NVIDIA / TensorRT-LLM

TensorRT-LLM provides users with an easy-to-use Python API to define Large Language Models (LLMs) and build TensorRT engines that contain state-of-the-art optimizations to perform inference efficiently on NVIDIA GPUs.
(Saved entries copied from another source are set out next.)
Lemma mr_attach_spec okI junkI r h addr b ext wantId o :
  idx_wf r -> r_idCapacity r * 2 <= INT_MAX -> key_sorted id_mrId (r_lid r) ->
  Forall (fun x => id_mrId x < r_nextId r) (r_lid r) -> 0 < r_nextId r < U64_MAX ->
  h !! ext = Some o -> ext_kind b o ->
  exists res out r1, mr_attach okI junkI r h addr b ext wantId =
      Some (res, out, r1, <[ext := attached (r_nextId r) o]> h) /\
    same_entries r r1 /\ idx_wf r1 /\ r_nextId r1 = next_after (r_nextId r) o wantId /\
    (res = flagcxSuccess -> r_lid r1 = lid_after (r_nextId r) o (r_lid r) addr /\
       key_sorted id_mrId (r_lid r1) /\ out = out_id (r_nextId r) o wantId) /\
    (res <> flagcxSuccess -> r_lid r1 = r_lid r /\ out = None /\ b = FLAGCX_MR_OWNER_P2P) /\
    (match o with
     | ObjP2p p => okI = true /\ (p2p_mrId p = 0 \/ r_nextId r <= p2p_mrId p)
     | _ => True
     end -> res = flagcxSuccess).
Proof.
  intros Hwf Hcap Hs Hn Hnext Ho Hk. unfold mr_attach.
  destruct o as [p|p|p]; cbn in Hk.
  - destruct Hk as [-> Hp]. cbn. unfold load_p2p. rewrite Ho. cbn.
    set (id := assigned_id (r_nextId r) p).
    assert ((if p2p_mrId p =? 0 then (r_nextId r +u64 1, set_mrId p (r_nextId r)) else (r_nextId r, p))
      = (if p2p_mrId p =? 0 then r_nextId r + 1 else r_nextId r, set_mrId p id)) as ->.
    { unfold id, assigned_id. case_test; [by wrap_small|by rewrite set_mrId_same]. }
    assert (Hid : 0 < id < U64_MAX) by (unfold id, assigned_id; case_test; lia).
    cbn.
    assert ((if (if p2p_mrId p =? 0 then r_nextId r + 1 else r_nextId r) <=? id then id +u64 1
             else if p2p_mrId p =? 0 then r_nextId r + 1 else r_nextId r) = Z.max (r_nextId r) (id + 1)) as ->.
    { wrap_small. unfold id, assigned_id. repeat case_test; lia. }
    set (r0 := r_setNextId r (Z.max (r_nextId r) (id + 1))).
    destruct (idIndexAppend_spec okI junkI r0 id addr) as (res & r1 & -> & Hse & Hwf1 & Hn1 & Hok & Hbad & Hconv);
      [done..|].
    cbn. destruct (decide (res = flagcxSuccess)) as [->|Hne].
    + rewrite bool_decide_true by done.
      eexists _, _, _. split; [done|]. destruct (Hok eq_refl) as [Hlid HF].
      and_split. intros _. rewrite Hlid. and_split.
      by apply (key_sorted_snoc _ id).
    + rewrite bool_decide_false by done. specialize (Hbad Hne). subst r1.
      eexists _, _, _. split; [done|]. and_split.
      intros [-> Hid0]. apply Hconv; [done|].
      eapply Forall_impl; [exact Hn|]. cbn. unfold id, assigned_id. case_test; lia.
  - subst b. cbn. rewrite insert_id by done.
    destruct wantId; cbn; eexists _, _, _; (split; [done|]); and_split; cbn; by wrap_small.
  - subst b. cbn. rewrite insert_id by done.
    destruct wantId; cbn; eexists _, _, _; (split; [done|]); and_split; cbn; by wrap_small.
Qed.

(** Taking an object away from the heap (or handing it back) does not matter
    to entries that do not own it. *)
Lemma mr_core_delete live lid n h p :
  p ∉ owned live -> mr_core live lid n h -> mr_core live lid n (delete p h).
Proof.
  intros Hp Hc. apply mr_core_heap with h; [|by rewrite lookup_delete_None; right; apply Hc|done].
  intros q Hq. apply lookup_delete_ne. by intros ->.
Qed.

Lemma mr_core_insert live lid n h p o :
  p ∉ owned live -> p <> 0 -> mr_core live lid n h -> mr_core live lid n (<[p := o]> h).
Proof.
  intros Hp Hp0 Hc. apply mr_core_heap with h; [|by rewrite lookup_insert_ne; [apply Hc|]|done].
  intros q Hq. apply lookup_insert_ne. by intros ->.
Qed.

(** The bit of an owner that is present. *)
Lemma mask_restore k b :
  0 <= k < 8 -> owner_bit b -> Z.land k b <> 0 -> Z.lor (Z.land k (Z.lnot b)) b = k.
Proof.
  intros Hk H.
  assert (k = 0 \/ k = 1 \/ k = 2 \/ k = 3 \/ k = 4 \/ k = 5 \/ k = 6 \/ k = 7) as Hc by lia.
  owner_cases H; destruct_or! Hc; subst k; by_deciding.
Qed.

Lemma e_own_disown e b p :
  0 <= e_ownerMask e < 8 -> owner_bit b -> Z.land (e_ownerMask e) b <> 0 ->
  e_own (e_disown e b) b p = e_setExt e b p.
Proof.
  intros Hm Hb Hbit.
  destruct (e_disown_fields e b) as (_ & _ & Hk & _). unfold e_own. rewrite Hk, mask_restore by done.
  owner_cases Hb; unfold e_disown, e_setExt, e_setMask; cbn; done.
Qed.

(** The live object of an owner that is present, and the index without its
    entry. *)
Lemma mr_core_owner e live lid n h b :
  owner_bit b -> mr_core (e :: live) lid n h -> Z.land (e_ownerMask e) b <> 0 ->
  exists o, e_ext e b <> 0 /\ h !! e_ext e b = Some o /\ obj_of_bit b o /\
    match o with
    | ObjP2p q => exists l1 l2, lid = l1 ++ MkMrIdEntry (p2p_mrId q) (e_baseAddr e) :: l2 /\
                    e_ext e b = e_p2p e
    | _ => True
    end.
Proof.
  intros Hb Hc Hbit. destruct (mr_core_cons_inv _ _ _ _ _ Hc) as ((_ & _ & _ & Hbits) & _).
  destruct (Hbits b Hb) as [Hz Hx]. assert (e_ext e b <> 0) as Hne by tauto.
  destruct (Hx Hne) as (o & Ho & Hob). exists o. and_split.
  destruct o as [q|q|q]; [|done..]. destruct Hob as [-> Hq]. cbn in *.
  assert (MkMrIdEntry (p2p_mrId q) (e_baseAddr e) ∈ lid) as [l1 [l2 Hl]]%list_elem_of_split.
  { rewrite (c_index _ _ _ _ Hc). cbn. rewrite (id_of_p2p h e q) by done. by constructor. }
  by exists l1, l2.
Qed.

(** Removing an owner from an entry, in terms of the index. *)
Lemma mr_core_remove_owner e live lid n h b :
  owner_bit b -> mr_core (e :: live) lid n h -> Z.land (e_ownerMask e) b <> 0 ->
  exists o lid', e_ext e b <> 0 /\ h !! e_ext e b = Some o /\ obj_of_bit b o /\
    match o with
    | ObjP2p q => exists l1 l2, lid = l1 ++ MkMrIdEntry (p2p_mrId q) (e_baseAddr e) :: l2 /\
                    lid' = l1 ++ l2
    | _ => lid' = lid
    end /\
    mr_core (e_disown e b :: live) lid' n h /\ e_ext e b ∉ owned (e_disown e b :: live).
Proof.
  intros Hb Hc Hbit. destruct (mr_core_owner _ _ _ _ _ _ Hb Hc Hbit) as (o & Hne & Ho & Hob & Hix).
  exists o. destruct o as [q|q|q].
  - destruct Hix as (l1 & l2 & Hl & _). exists (l1 ++ l2). and_split; [eauto| |];
      apply (mr_core_disown e live lid (l1 ++ l2) n h b (ObjP2p q)); try done.
    + apply (key_sorted_remove l1 l2 (MkMrIdEntry (p2p_mrId q) (e_baseAddr e))). rewrite <-Hl. apply Hc.
    + by rewrite Hl, Permutation_middle.
    + apply (key_sorted_remove l1 l2 (MkMrIdEntry (p2p_mrId q) (e_baseAddr e))). rewrite <-Hl. apply Hc.
    + by rewrite Hl, Permutation_middle.
  - exists lid. and_split; apply (mr_core_disown e live lid lid n h b (ObjColl q)); try done; apply Hc.
  - exists lid. and_split; apply (mr_core_disown e live lid lid n h b (ObjRma q)); try done; apply Hc.
Qed.

(** The replacement keeps the id: a conflicting preset id is refused. *)
Definition id_conflict (h : mr_heap) (e : flagcxMrEntry) (ext : Z) : Prop :=
  exists p q, h !! ext = Some (ObjP2p p) /\ h !! e_p2p e = Some (ObjP2p q) /\
    p2p_mrId p <> 0 /\ p2p_mrId p <> p2p_mrId q.
(** What a registration guarantees: item [p] covers the buffer's pages, has
    one more reference, and the other items are untouched. *)
Definition rp_registered (s s' : flagcxRegPool) (b e p : Z) : Prop :=
  rp_wf s' /\ rp_pageSize s' = rp_pageSize s /\ rp_infos s' = rp_infos s /\ rp_cache s' = rp_cache s /\
  exists it', rp_items s' !! p = Some it' /\ it_beginAddr it' <= b /\ e <= it_endAddr it' /\
    (forall q, q <> p -> rp_items s' !! q = rp_items s !! q) /\
    match rp_items s !! p with
    | Some it => meets b e it /\ it_refCount it' = it_refCount it + 1 /\ it_handles it' = it_handles it /\
        it_beginAddr it' = Z.min b (it_beginAddr it) /\ it_endAddr it' = Z.max e (it_endAddr it)
    | None => it_refCount it' = 1 /\ it_beginAddr it' = b /\ it_endAddr it' = e /\ it_handles it' = []
    end.

Lemma mapRegItemPages_comm s c p it :
  rp_wf s -> rp_items s !! p = Some it -> c <> GLOBAL_POOL_KEY ->
  exists s', mapRegItemPages s c p = Some s' /\ rp_wf s' /\ rp_items s' = rp_items s /\
    rp_pageSize s' = rp_pageSize s /\ rp_infos s' = rp_infos s /\ rp_cache s' = rp_cache s.
Proof.
  intros Hw Hp Hc. pose proof (f_item _ _ _ _ Hw p it Hp) as (Hp0 & _).
  unfold mapRegItemPages. destruct (Z.eqb_spec p 0); [done|]. rewrite Hp. cbn.
  eexists. split; [done|]. split_and!; try done. by apply rp_core_comm.
Qed.

Lemma pages_split ps b m e a :
  0 < ps -> aligned ps b -> aligned ps m -> b <= m <= e ->
  a ∈ pages ps b e <-> a ∈ pages ps m e \/ a ∈ pages ps b m.
Proof. intros. rewrite !elem_of_pages_aligned by done. split.
  - intros [? ?]. destruct (Z.lt_ge_cases a m); [right|left]; (split; [lia|done]).
  - intros [[? ?]|[? ?]]; (split; [lia|done]).
Qed.

Lemma extend_backward_spec s p it b :
  rp_wf s -> rp_items s !! p = Some it -> aligned (rp_pageSize s) b -> 0 <= b ->
  (forall a, a ∈ pages (rp_pageSize s) b (it_beginAddr it) -> comm_map s GLOBAL_POOL_KEY !! a = None) ->
  exists s', extend_backward s p b = Some (flagcxSuccess, s') /\ rp_wf s' /\
    rp_pageSize s' = rp_pageSize s /\ rp_infos s' = rp_infos s /\ rp_cache s' = rp_cache s /\
    rp_items s' = <[p := it_setRange it (Z.min b (it_beginAddr it)) (it_endAddr it)]> (rp_items s).
Proof.
  intros Hw Hp Hb Hb0 Hfree. pose proof (f_item _ _ _ _ Hw p it Hp) as (_ & Hr & He & Ha1 & Ha2).
  pose proof (page_size_pos _ (f_page _ _ _ _ Hw)).
  unfold extend_backward. rewrite Hp. cbn -[map_pages].
  destruct (Z.ltb_spec b (it_beginAddr it)) as [Hlt|Hge]; cbn -[map_pages].
  2: { exists s. split_and!; try done. rewrite Z.min_r by lia. symmetry. apply insert_id. rewrite Hp. by destruct it. }
  rewrite Z.min_l by lia. set (it' := it_setRange it b (it_endAddr it)).
  assert (Hcore := rp_core_extend _ _ _ _ p it it' b (it_beginAddr it) Hw Hp).
  cbn in Hcore. specialize (Hcore ltac:(lia) He Hb Ha2).
  assert (Hpool : rp_pool s !! it_beginAddr it = Some p) by (apply (f_pool _ _ _ _ Hw); eauto).
  cbn. rewrite Hpool. cbn.
  assert (Hcore' : rp_core (rp_pageSize s) (<[p := it']> (rp_items s)) (<[b := p]> (delete (it_beginAddr it) (rp_pool s)))
    (<[0 := set_pages (comm_map s 0) (pages (rp_pageSize s) b (it_beginAddr it)) p]> (rp_map s))).
  { apply Hcore.
    - intros a. apply pages_split; try done; lia.
    - intros a q Ha Hq. apply Hfree in Ha. unfold comm_map in Ha. congruence. }
  rewrite bool_decide_false; [eexists; split_and!; done|].
  intros [q Hq]. apply lookup_delete_Some in Hq as [_ Hq].
  apply (f_pool _ _ _ _ Hw) in Hq as (z & Hz & Hzb).
  assert (Hbad : comm_map s 0 !! b = None).
  { apply Hfree. apply elem_of_pages_aligned; [lia|done|split; [lia|done]]. }
  unfold comm_map in Hbad. rewrite (proj2 (f_global _ _ _ _ Hw b q)) in Hbad; [done|]. exists z. split; [done|].
  pose proof (f_item _ _ _ _ Hw q z Hz) as (_ & Hzr & _ & Hza & _). subst b.
  apply elem_of_pages_aligned; [lia|done|split; [lia|done]].
Qed.

Lemma extend_forward_spec s p it e :
  rp_wf s -> rp_items s !! p = Some it -> aligned (rp_pageSize s) e -> e < U64_MOD ->
  (forall a q, a ∈ pages (rp_pageSize s) (it_endAddr it) e -> comm_map s GLOBAL_POOL_KEY !! a = Some q -> q = p) ->
  exists s', extend_forward s p e = Some s' /\ rp_wf s' /\
    rp_pageSize s' = rp_pageSize s /\ rp_infos s' = rp_infos s /\ rp_cache s' = rp_cache s /\
    rp_items s' = <[p := it_setRange it (it_beginAddr it) (Z.max e (it_endAddr it))]> (rp_items s).
Proof.
  intros Hw Hp Hea He0 Hfree. pose proof (f_item _ _ _ _ Hw p it Hp) as (_ & Hr & He & Ha1 & Ha2).
  pose proof (page_size_pos _ (f_page _ _ _ _ Hw)).
  unfold extend_forward. rewrite Hp. cbn -[map_pages].
  destruct (Z.ltb_spec (it_endAddr it) e) as [Hlt|Hge]; cbn -[map_pages].
  2: { exists s. split_and!; try done. rewrite Z.max_r by lia. symmetry. apply insert_id. rewrite Hp. by destruct it. }
  rewrite Z.max_l by lia. set (it' := it_setRange it (it_beginAddr it) e).
  assert (Hcore := rp_core_extend _ _ _ _ p it it' (it_endAddr it) e Hw Hp).
  cbn in Hcore. specialize (Hcore ltac:(lia) He0 Ha1 Hea).
  eexists. split; [done|]. split_and!; try done. unfold rp_wf; cbn.
  assert (Hpool : rp_pool s = <[it_beginAddr it := p]> (delete (it_beginAddr it) (rp_pool s))).
  { rewrite insert_delete_eq. symmetry. apply insert_id. apply (f_pool _ _ _ _ Hw). eauto. }
  rewrite Hpool. apply Hcore; [|done].
  intros a. rewrite (pages_split _ _ (it_endAddr it)) by (done || lia). tauto.
Qed.

Lemma getItem_global s c x :
  rp_wf s -> getItem s c x = default 0 (comm_map s GLOBAL_POOL_KEY !! page_mask (rp_pageSize s) x).
Proof.
  intros Hw. unfold getItem. cbn [fst getPagedAddr].
  set (a := page_mask _ x).
  assert (Hg : default 0 (rp_map s !! 0 ≫= fun pm => pm !! a) = default 0 (comm_map s 0 !! a)).
  { unfold comm_map. destruct (rp_map s !! 0); cbn; [done|]. by rewrite lookup_empty. }
  rewrite Hg. destruct (Z.eqb_spec c 0) as [|Hc]; cbn; [done|].
  destruct (rp_map s !! c) as [pm|] eqn:Hpm; cbn; [|done].
  destruct (pm !! a) as [p|] eqn:Hp; cbn; [|done].
  unfold comm_map. by rewrite (f_comm _ _ _ _ Hw c pm a p Hpm Hp).
Qed.

(** An address belongs to the item whose range contains it. *)
Lemma getItem_in s c x p it :
  rp_wf s -> rp_items s !! p = Some it -> it_beginAddr it <= x < it_endAddr it -> getItem s c x = p.
Proof.
  intros Hw Hp Hx. rewrite getItem_global by done.
  pose proof (f_item _ _ _ _ Hw p it Hp) as (_ & Hr & He & Ha1 & Ha2).
  unfold comm_map. rewrite (proj2 (f_global _ _ _ _ Hw _ p)); [done|]. exists it. split; [done|].
  apply elem_of_page_of; try done; [apply (f_page _ _ _ _ Hw)|unfold is_u64; lia].
Qed.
TensorRT-LLM also contains components to create Python and C++ runtimes that execute those TensorRT engines.
https://nvidia.github.io/TensorRT-LLM
Apache License 2.0
8.79k stars 1.01k forks source link

【bloom】convert_checkpoint.py local variable 'int8_weights' referenced before assignment #741

Closed scarydemon2 closed 1 week ago

scarydemon2 commented 11 months ago

I follow the readme :

Build model with both INT8 weight-only and INT8 KV cache enabled

python convert_checkpoint.py --model_dir ./bloom/560m/ \ --dtype float16 \ --int8_kv_cache \ --use_weight_only --output_dir ./bloom/560m/trt_ckpt/int8/1-gpu/ trtllm-build --checkpoint_dir ./bloom/560m/trt_ckpt/int8/1-gpu/ \ --use_gemm_plugin float16 \ --use_gpt_attention_plugin float16 \ --output_dir ./bloom/560m/trt_engines/int8/1-gpu/

and my script is

python convert_checkpoint.py --model_dir ./Bloomz_QA+alpaca_gpt4_zh+lima_V3 \ --dtype float16 \ --int8_kv_cache \ --use_weight_only --output_dir ./Bloomz_QA+alpaca_gpt4_zh+lima_V3/trt_ckpt/int8/1-gpu/ trtllm-build --checkpoint_dir ./Bloomz_QA+alpaca_gpt4_zh+lima_V3//trt_ckpt/int8/1-gpu/ \ --use_gemm_plugin float16 \ --use_gpt_attention_plugin float16 \ --output_dir ./Bloomz_QA+alpaca_gpt4_zh+lima_V3/trt_engines/int8/1-gpu/

and I got

Traceback (most recent call last): File "/workspace/TensorRT-LLM/examples/bloom/convert_checkpoint.py", line 899, in weights = convert_hf_bloom( File "/workspace/TensorRT-LLM/examples/bloom/convert_checkpoint.py", line 668, in convert_hf_bloom np.array([1.0 / int8_weights['scale_y_quant_orig']], UnboundLocalError: local variable 'int8_weights' referenced before assignment

The code in convert_checkpoint.py shows that if use_smooth_quant ==False, the int8_weights will not been calculate.

nv-guomingz commented 11 months ago

Hi @scarydemon2 thanks for reporting this issue. The fixing for this issue had been upstreamd to main branch. Please have a try.